::: Dataset excerpts

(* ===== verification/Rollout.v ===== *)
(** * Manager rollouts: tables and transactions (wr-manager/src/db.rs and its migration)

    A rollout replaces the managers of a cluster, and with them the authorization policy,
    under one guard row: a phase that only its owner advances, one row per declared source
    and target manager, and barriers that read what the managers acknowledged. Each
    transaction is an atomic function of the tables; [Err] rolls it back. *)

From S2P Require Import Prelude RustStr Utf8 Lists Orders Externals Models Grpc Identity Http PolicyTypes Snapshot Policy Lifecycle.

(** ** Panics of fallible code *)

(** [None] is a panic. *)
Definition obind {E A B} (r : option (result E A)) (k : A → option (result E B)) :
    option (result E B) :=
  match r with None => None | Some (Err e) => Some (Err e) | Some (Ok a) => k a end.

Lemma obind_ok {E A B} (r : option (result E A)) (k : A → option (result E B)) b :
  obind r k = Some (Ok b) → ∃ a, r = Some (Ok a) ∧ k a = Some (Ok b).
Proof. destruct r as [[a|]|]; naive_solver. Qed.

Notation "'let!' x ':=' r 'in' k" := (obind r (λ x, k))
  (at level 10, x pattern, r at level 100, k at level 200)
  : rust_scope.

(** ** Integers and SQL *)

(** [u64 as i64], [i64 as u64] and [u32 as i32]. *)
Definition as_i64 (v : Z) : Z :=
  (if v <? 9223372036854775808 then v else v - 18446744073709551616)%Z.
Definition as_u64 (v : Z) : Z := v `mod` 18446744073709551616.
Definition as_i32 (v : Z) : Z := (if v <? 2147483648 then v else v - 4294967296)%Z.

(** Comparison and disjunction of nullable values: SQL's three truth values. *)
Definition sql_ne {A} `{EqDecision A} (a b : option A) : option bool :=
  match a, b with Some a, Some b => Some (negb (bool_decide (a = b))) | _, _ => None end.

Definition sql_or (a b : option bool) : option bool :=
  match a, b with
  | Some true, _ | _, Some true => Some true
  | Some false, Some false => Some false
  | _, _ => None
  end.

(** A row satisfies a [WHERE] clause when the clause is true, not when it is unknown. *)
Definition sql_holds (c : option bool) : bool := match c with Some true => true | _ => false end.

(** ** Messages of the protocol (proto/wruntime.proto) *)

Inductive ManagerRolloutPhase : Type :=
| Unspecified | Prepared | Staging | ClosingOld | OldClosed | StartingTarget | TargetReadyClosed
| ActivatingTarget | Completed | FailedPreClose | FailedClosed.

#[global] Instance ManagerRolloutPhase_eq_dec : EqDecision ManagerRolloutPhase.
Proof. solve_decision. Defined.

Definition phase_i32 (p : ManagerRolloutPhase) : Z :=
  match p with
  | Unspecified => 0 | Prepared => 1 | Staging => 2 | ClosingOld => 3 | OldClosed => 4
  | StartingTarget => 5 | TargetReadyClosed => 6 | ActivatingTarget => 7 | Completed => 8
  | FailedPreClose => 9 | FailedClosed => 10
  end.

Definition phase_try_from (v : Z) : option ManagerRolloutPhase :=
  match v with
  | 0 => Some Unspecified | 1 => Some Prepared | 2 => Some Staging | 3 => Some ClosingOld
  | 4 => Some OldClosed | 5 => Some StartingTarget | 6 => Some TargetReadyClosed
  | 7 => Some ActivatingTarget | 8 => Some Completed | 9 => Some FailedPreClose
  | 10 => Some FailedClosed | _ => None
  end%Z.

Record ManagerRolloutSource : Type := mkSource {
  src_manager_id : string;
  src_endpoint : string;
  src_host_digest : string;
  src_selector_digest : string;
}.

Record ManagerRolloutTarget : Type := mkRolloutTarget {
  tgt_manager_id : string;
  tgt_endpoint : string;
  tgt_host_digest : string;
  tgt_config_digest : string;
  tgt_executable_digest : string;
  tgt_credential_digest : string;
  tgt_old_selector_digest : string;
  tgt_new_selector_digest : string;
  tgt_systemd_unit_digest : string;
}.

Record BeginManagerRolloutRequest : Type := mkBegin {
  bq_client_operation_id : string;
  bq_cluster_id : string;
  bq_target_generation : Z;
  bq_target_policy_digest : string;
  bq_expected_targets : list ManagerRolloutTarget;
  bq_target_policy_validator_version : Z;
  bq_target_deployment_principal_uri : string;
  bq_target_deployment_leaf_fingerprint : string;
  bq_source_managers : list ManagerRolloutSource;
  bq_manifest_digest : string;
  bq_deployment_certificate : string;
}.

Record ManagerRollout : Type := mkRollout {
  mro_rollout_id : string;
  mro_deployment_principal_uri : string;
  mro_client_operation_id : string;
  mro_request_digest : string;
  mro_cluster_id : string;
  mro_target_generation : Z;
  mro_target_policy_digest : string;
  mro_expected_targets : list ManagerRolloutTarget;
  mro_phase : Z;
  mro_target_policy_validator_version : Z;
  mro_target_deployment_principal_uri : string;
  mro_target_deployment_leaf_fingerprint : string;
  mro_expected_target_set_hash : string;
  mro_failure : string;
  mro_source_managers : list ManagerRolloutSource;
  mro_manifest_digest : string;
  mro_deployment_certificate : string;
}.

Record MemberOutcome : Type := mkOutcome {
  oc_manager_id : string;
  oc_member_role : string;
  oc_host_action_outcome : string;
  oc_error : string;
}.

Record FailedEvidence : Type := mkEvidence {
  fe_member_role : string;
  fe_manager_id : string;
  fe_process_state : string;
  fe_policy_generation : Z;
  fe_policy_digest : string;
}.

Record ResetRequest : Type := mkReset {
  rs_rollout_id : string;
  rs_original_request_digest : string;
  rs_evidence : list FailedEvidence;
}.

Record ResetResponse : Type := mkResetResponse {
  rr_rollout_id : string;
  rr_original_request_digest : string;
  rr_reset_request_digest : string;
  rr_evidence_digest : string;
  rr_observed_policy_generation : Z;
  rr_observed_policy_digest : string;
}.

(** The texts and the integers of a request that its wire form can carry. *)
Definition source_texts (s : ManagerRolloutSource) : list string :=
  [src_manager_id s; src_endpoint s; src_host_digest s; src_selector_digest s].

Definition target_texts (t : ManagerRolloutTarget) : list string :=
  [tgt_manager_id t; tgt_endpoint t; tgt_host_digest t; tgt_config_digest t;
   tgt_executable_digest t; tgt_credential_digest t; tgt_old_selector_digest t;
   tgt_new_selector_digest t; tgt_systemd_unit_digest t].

::::::
::: Dataset excerpts

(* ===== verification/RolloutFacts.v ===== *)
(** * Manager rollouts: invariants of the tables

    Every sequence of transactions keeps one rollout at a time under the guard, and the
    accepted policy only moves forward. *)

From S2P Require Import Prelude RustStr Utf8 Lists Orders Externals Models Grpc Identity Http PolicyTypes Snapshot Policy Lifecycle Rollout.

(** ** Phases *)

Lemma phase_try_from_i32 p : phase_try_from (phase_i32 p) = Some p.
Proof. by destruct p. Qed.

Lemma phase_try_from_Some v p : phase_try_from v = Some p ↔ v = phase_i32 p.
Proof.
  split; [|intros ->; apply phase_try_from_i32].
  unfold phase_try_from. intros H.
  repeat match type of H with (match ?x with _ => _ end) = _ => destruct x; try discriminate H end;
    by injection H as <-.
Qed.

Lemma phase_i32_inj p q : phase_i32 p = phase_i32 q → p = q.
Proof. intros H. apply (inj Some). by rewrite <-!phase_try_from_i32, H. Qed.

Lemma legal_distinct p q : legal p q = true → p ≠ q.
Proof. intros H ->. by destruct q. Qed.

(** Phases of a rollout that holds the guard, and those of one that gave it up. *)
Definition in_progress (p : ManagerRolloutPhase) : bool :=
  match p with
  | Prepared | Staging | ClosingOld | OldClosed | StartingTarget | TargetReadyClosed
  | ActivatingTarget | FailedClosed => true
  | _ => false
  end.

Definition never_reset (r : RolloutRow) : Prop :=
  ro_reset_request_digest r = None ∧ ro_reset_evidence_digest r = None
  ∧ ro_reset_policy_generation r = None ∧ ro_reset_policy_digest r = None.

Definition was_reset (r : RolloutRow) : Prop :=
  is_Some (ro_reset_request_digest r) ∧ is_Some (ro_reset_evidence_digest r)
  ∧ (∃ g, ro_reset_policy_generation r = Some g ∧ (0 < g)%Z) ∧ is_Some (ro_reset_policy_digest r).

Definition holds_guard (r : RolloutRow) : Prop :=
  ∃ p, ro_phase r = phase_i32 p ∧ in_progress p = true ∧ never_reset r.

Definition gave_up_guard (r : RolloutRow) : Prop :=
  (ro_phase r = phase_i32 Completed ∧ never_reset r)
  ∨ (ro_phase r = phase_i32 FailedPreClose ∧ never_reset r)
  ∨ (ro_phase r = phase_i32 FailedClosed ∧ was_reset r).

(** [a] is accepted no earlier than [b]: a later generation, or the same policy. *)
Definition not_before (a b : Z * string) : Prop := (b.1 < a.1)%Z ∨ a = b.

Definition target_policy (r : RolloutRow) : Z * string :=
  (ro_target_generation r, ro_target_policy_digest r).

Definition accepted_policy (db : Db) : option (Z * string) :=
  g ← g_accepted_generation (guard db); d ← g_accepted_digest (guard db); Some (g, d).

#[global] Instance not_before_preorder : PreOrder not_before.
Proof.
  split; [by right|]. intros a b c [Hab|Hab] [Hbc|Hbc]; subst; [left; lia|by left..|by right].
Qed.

::::::

Give back, word for word, only the lines above from the line holding "mro_expected_targets : list" to the line holding "oc_member_role : string;", both included.

● Response to the task
  mro_expected_targets : list ManagerRolloutTarget;
  mro_phase : Z;
  mro_target_policy_validator_version : Z;
  mro_target_deployment_principal_uri : string;
  mro_target_deployment_leaf_fingerprint : string;
  mro_expected_target_set_hash : string;
  mro_failure : string;
  mro_source_managers : list ManagerRolloutSource;
  mro_manifest_digest : string;
  mro_deployment_certificate : string;
}.

Record MemberOutcome : Type := mkOutcome {
  oc_manager_id : string;
  oc_member_role : string;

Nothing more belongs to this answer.